AUGUSTA, Ga. (AP) — Greg Norman simply found history too heavy to carry over the rolling hills and treacherous greens of Augusta National Golf Club.

For the sixth time, Norman took a lead into the final round of one of the Grand Slam events only to lose. But none was as shocking nor as complete as the unraveling that began on the ninth hole at the Masters and ended in the water in front of the 12th green.

In that four-hole stretch, Norman went from three strokes ahead to two behind, enabling Nick Faldo to play the kind of golf he does best — methodical, precise, controlled.

“I screwed up. I really screwed up,” Norman said after his shocking 78 on Sunday squandered a six-stroke lead, the biggest collapse in major championship history, and gave Faldo his third green jacket.

“It was all my mistakes today,” Norman said. “But it’s not the end of the world.”

Faldo, whose 67 was the day’s best score, ended the round with a birdie on the last hole and an embrace for Norman.

“I honestly and genuinely feel bad for Greg,” Faldo said. “I just wanted to give him a hug. What he has been through is horrible.”

By making up six shots on the final day, Faldo staged the third greatest comeback in major championship history. Jackie Burke came from eight strokes back in the 1956 Masters.

But no one ever went into the final round of a major championship with a six-stroke lead and lost.

“Maybe these hiccups that I have, that I inflict on myself, are meant for another reason,” Norman said. “Maybe something good is waiting for me down the line.”

If there is any course where such a lead can be squandered and ground made up quickly, it is Augusta National under the intense pressure of a final-round Sunday at the Masters.

“It’s the most nerve-wracking course in the world,” Faldo said. “It’s as simple as that.”

Faldo finished at 12-under-par 276, five strokes ahead of Norman and six better than Phil Mickelson. But the only two players on the course who really mattered were Faldo and Norman.

It was reminiscent of the third-round confrontation between Faldo and Norman at the 1990 British Open at St. Andrews. Playing together, they started the day tied and Faldo beat him 67 to 76 and went on to win the championship.

Norman would have needed only an even-par round in the final round to win.

“Obviously, I didn’t play as well as I could,” Norman said. “Things didn’t go my way. Nick played solid and steady and it was all my mistakes.”

While Norman, who has finished second in a major championship eight times, had to carry that history with him, Faldo had the comfort of his past successes.

In 1989, Faldo trailed Scott Hoch by three strokes going to the back nine at Augusta and won in a playoff. The next year he trailed Raymond Floyd by two strokes going to the last nine and again won in a playoff.

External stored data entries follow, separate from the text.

(* ===== verification/TokenStore.v ===== *)
(** * TokenStore: the refresh-token table and its statements

    Models internal/repository/postgres/refresh_token.go.  The table is a list
    of rows; each method is one transaction whose locks make it atomic, so it
    is a function on the database, with [NOW()] as an argument.  A unique
    violation of the primary key or of the token-hash index is [ErrUnique];
    other database failures belong to the callers' fault model.  The advisory
    lock of [CreateWithinCap] and the lock order of [lockThenWrite] are what
    makes the atomic reading right; they have no other effect here. *)
From S2P Require Import Prelude GoStd Model.
From stdpp Require Import sorting.
From Stdlib Require Import Ascii.
Open Scope string_scope.
Open Scope Z_scope.

(** ** Rows *)
Record row := mkRow {
  id : string;
  user_id : string;
  client_id : option string;
  token_hash : string;
  family_id : string;
  device_id : option string;
  fingerprint_hash : option string;
  expires_at : Z;
  used : bool;
  revoked : bool;
  created_at : Z;
  family_created_at : Z;
  dpop_jkt : option string;
}.

(** The two tables the statements read. *)
Record DB := mkDB { tokens : list row; users : gmap string User }.

Definition with_tokens (ts : list row) (db : DB) : DB := mkDB ts (users db).

Inductive repoErr :=
| ErrFamilyRevoked
| ErrSessionLimitReached
| ErrTOTPCounterNotAdvanced
| ErrUnique        (** SQLSTATE 23505 *)
| ErrDB.           (** any other database error *)

#[export] Instance repoErr_eq_dec : EqDecision repoErr.
Proof. solve_decision. Defined.

Definition nullStr (s : string) : option string := if decide (s = "") then None else Some s.
Definition deref (o : option string) : string := default "" o.

Definition set_used (r : row) : row :=
  mkRow (id r) (user_id r) (client_id r) (token_hash r) (family_id r) (device_id r)
    (fingerprint_hash r) (expires_at r) true (revoked r) (created_at r)
    (family_created_at r) (dpop_jkt r).
Definition set_revoked (r : row) : row :=
  mkRow (id r) (user_id r) (client_id r) (token_hash r) (family_id r) (device_id r)
    (fingerprint_hash r) (expires_at r) (used r) true (created_at r)
    (family_created_at r) (dpop_jkt r).

(** [UPDATE ... SET revoked = TRUE WHERE p], and the rows it touched. *)
Definition update (p : row → bool) (f : row → row) (db : DB) : DB :=
  with_tokens ((λ r, if p r then f r else r) <$> tokens db) db.
Definition affected (p : row → bool) (db : DB) : nat :=
  length (filter (λ r, p r = true) (tokens db)).
Definition delete_where (p : row → bool) (db : DB) : DB :=
  with_tokens (filter (λ r, p r = false) (tokens db)) db.

Definition of_family (f : string) (r : row) : bool := bool_decide (family_id r = f).
Definition family (f : string) (db : DB) : list row :=
  filter (λ r, of_family f r = true) (tokens db).

(** SQL aggregates: [MIN] of a column that may be NULL, NULL when nothing is left. *)
Definition min_time (l : list Z) : option Z :=
  match l with [] => None | x :: l' => Some (fold_left Z.min l' x) end.
Definition str_min (a b : string) : string := if String.leb a b then a else b.
Definition min_str (l : list (option string)) : option string :=
  match omap (λ x, x) l with [] => None | x :: l' => Some (fold_left str_min l' x) end.

(** ** Insertion *)
(** Go's zero [time.Time], 1 January of year 1, as an instant. *)
Definition zero_time : Z := - 62135596800 * second.

Definition live_user (u : string) (db : DB) : bool :=
  match users db !! u with Some x => negb (Deleted x) | None => false end.

(** The row [insertRefreshRowSQL] computes: the family's birth date and DPoP
    binding are read back from the family, and taken from the caller only when
    the family has no row yet. *)
Definition insert_row (t : RefreshToken) (db : DB) : row :=
  let fam := family (FamilyID t) db in
  let created := default zero_time (TCreatedAt t) in
  mkRow (TID t) (TUserID t) (nullStr (TClientID t)) (TokenHash t) (FamilyID t)
    (nullStr (TDeviceID t)) (nullStr (FingerprintHash t)) (ExpiresAt t) false false created
    (default created (min_time (family_created_at <$> fam)))
    (match fam with [] => nullStr (DPoPJKT t) | _ => min_str (dpop_jkt <$> fam) end).

(** The guard: no revoked row in the family, and the account not tombstoned. *)
Definition insert_guard (t : RefreshToken) (db : DB) : bool :=
  negb (existsb revoked (family (FamilyID t) db)) && live_user (TUserID t) db.

Definition Create (t : RefreshToken) (db : DB) : res repoErr unit * DB :=
  if insert_guard t db then
    if existsb (λ r, bool_decide (id r = TID t) || bool_decide (token_hash r = TokenHash t)) (tokens db)
    then (Err ErrUnique, db)
    else (Ok tt, with_tokens (tokens db ++ [insert_row t db]) db)
  else (Err ErrFamilyRevoked, db).

(** A row that keeps a family in the concurrent-session count. *)
Definition active (now : Z) (r : row) : bool :=
  negb (revoked r) && negb (used r) && (now <? expires_at r).
Definition active_of (now : Z) (u : string) (r : row) : bool :=
  bool_decide (user_id r = u) && active now r.
Definition active_families (now : Z) (u : string) (db : DB) : list string :=
  remove_dups (family_id <$> filter (λ r, active_of now u r = true) (tokens db)).

Definition CountActiveFamilies (now : Z) (u : string) (db : DB) : Z :=
  Z.of_nat (length (active_families now u db)).

Definition CreateWithinCap (now : Z) (t : RefreshToken) (maxFamilies : Z) (db : DB)
  : res repoErr unit * DB :=
  if maxFamilies <=? 0 then Create t db
  else if maxFamilies <=? CountActiveFamilies now (TUserID t) db
       then (Err ErrSessionLimitReached, db)
       else Create t db.

(** ** Reads *)
Definition FamilyOrigin (f : string) (db : DB) : option Z :=
  min_time (family_created_at <$> family f db).

Definition to_token (r : row) : RefreshToken :=
  mkRefreshToken (id r) (user_id r) (deref (client_id r)) (token_hash r) (family_id r)
    (deref (device_id r)) (deref (fingerprint_hash r)) (deref (dpop_jkt r)) (expires_at r)
    (used r) (revoked r) (Some (created_at r)).

Definition GetByTokenHash (h : string) (db : DB) : option RefreshToken :=
  to_token <$> head (filter (λ r, token_hash r = h) (tokens db)).

(** The newest live generation of a family ([DISTINCT ON ... ORDER BY created_at
    DESC]) and the listing, newest session first. *)
Definition newest (l : list row) : option row :=
  match l with
  | [] => None
  | r :: l' => Some (fold_left (λ a b, if created_at a <? created_at b then b else a) l' r)
  end.
Definition family_of_user (u f : string) (db : DB) : list row :=
  filter (λ r, (bool_decide (user_id r = u) && of_family f r) = true) (tokens db).
Definition list_entry (now : Z) (u : string) (db : DB) (f : string) : option ActiveFamily :=
  r ← newest (filter (λ r, active now r = true) (family_of_user u f db));
  b ← min_time (family_created_at <$> family_of_user u f db);
  Some (mkActiveFamily f (deref (device_id r)) (deref (client_id r)) b (created_at r) (expires_at r)).

Definition newer (a b : ActiveFamily) : Prop := ALastUsedAt b ≤ ALastUsedAt a.
#[export] Instance newer_dec a b : Decision (newer a b).
Proof. unfold newer. apply _. Defined.

Definition ListActiveFamilies (now : Z) (u : string) (db : DB) : list ActiveFamily :=
  merge_sort newer (omap (list_entry now u db) (active_families now u db)).

(** ** Spending and revoking *)
Definition MarkUsed (i : string) (db : DB) : bool * DB :=
  let p r := bool_decide (id r = i) && negb (used r) && negb (revoked r) in
  (Nat.eqb (affected p db) 1, update p set_used db).

Definition RevokeByID (i : string) (db : DB) : DB :=
  update (λ r, bool_decide (id r = i)) set_revoked db.

Definition RevokeByDeviceID (d : string) (db : DB) : DB :=
  update (λ r, bool_decide (device_id r = Some d) && negb (revoked r)) set_revoked db.

Definition RevokeFamily (f : string) (db : DB) : DB := update (of_family f) set_revoked db.

Definition RevokeAllForUser (u : string) (db : DB) : DB :=
  update (λ r, bool_decide (user_id r = u) && negb (revoked r)) set_revoked db.

Definition RevokeAll (db : DB) : DB := update (λ r, negb (revoked r)) set_revoked db.

Definition DeleteAllForUser (u : string) (db : DB) : DB :=
  delete_where (λ r, bool_decide (user_id r = u)) db.

(** ** The reapers *)
Definition refreshReapBatch : nat := 2000.
Definition refreshReapMaxBatches : nat := 20.

Definition id_le (a b : row) : Prop := String.leb (id a) (id b) = true.
#[export] Instance id_le_dec a b : Decision (id_le a b).
Proof. unfold id_le. apply _. Defined.

(** The ids one batch deletes: the first [batch] victims in ascending id. *)
Definition batch_ids (batch : nat) (victim : row → bool) (db : DB) : list string :=
  id <$> take batch (merge_sort id_le (filter (λ r, victim r = true) (tokens db))).

Definition reap_batch (batch : nat) (victim : row → bool) (db : DB) : nat * DB :=
  let p r := bool_decide (id r ∈ batch_ids batch victim db) in
  (affected p db, delete_where p db).

(** The batch loop: it stops at the first short batch, or after [n] batches. *)
Fixpoint reap_loop (n : nat) (batch : nat) (victim : row → bool) (total : nat) (db : DB) : nat * DB :=
  match n with
  | O => (total, db)
  | S n' =>
      let '(k, db') := reap_batch batch victim db in
      if (k <? batch)%nat then ((total + k)%nat, db')
      else reap_loop n' batch victim (total + k) db'
  end.

Definition spent_expired (now : Z) (r : row) : bool :=
  (expires_at r <? now) && (used r || revoked r).
Definition unused_expired (now : Z) (r : row) : bool :=
  (expires_at r <? now) && negb (used r) && negb (revoked r).

Definition DeleteExpired (now : Z) (db : DB) : nat * DB :=
  reap_loop refreshReapMaxBatches refreshReapBatch (spent_expired now) 0 db.
Definition DeleteExpiredUnused (now : Z) (db : DB) : nat * DB :=
  reap_loop refreshReapMaxBatches refreshReapBatch (unused_expired now) 0 db.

Now, only Jack Nicklaus with six and Arnold Palmer with four have won more Masters than Faldo and only 10 players in the long history of golf have won more major titles.

It was Faldo’s first victory in a major since the 1992 British Open.

Faldo got into the spirit of the showdown between the two dominant golfers of the last decade on the first hole when he chose to putt out from 2 feet rather than marking, putting added pressure on Norman’s 4-foot par putt. He missed.

Faldo got within three strokes with a 22-foot birdie on No. 8, then Norman fell apart.

He spun his approach shot back off the ninth green and missed a 10-foot par putt after a poor chip. He missed another 10-footer for par on No. 10 after missing the green left and three putted No. 11, missing the par putt from 30 inches.

Then on No. 12, for the second straight day, Norman left his tee shot short in Rae’s Creek. While he was able to recover for a great bogey on Saturday, this time he made a 5.

“I just pushed it,” Norman said. “But the only shots I’d like to have again are the approach on No. 9 and the chip on 10.”

Faldo was content to make pars during this stretch and pulled two ahead.

“I had to put my head down and grind as hard as I could,” Faldo said.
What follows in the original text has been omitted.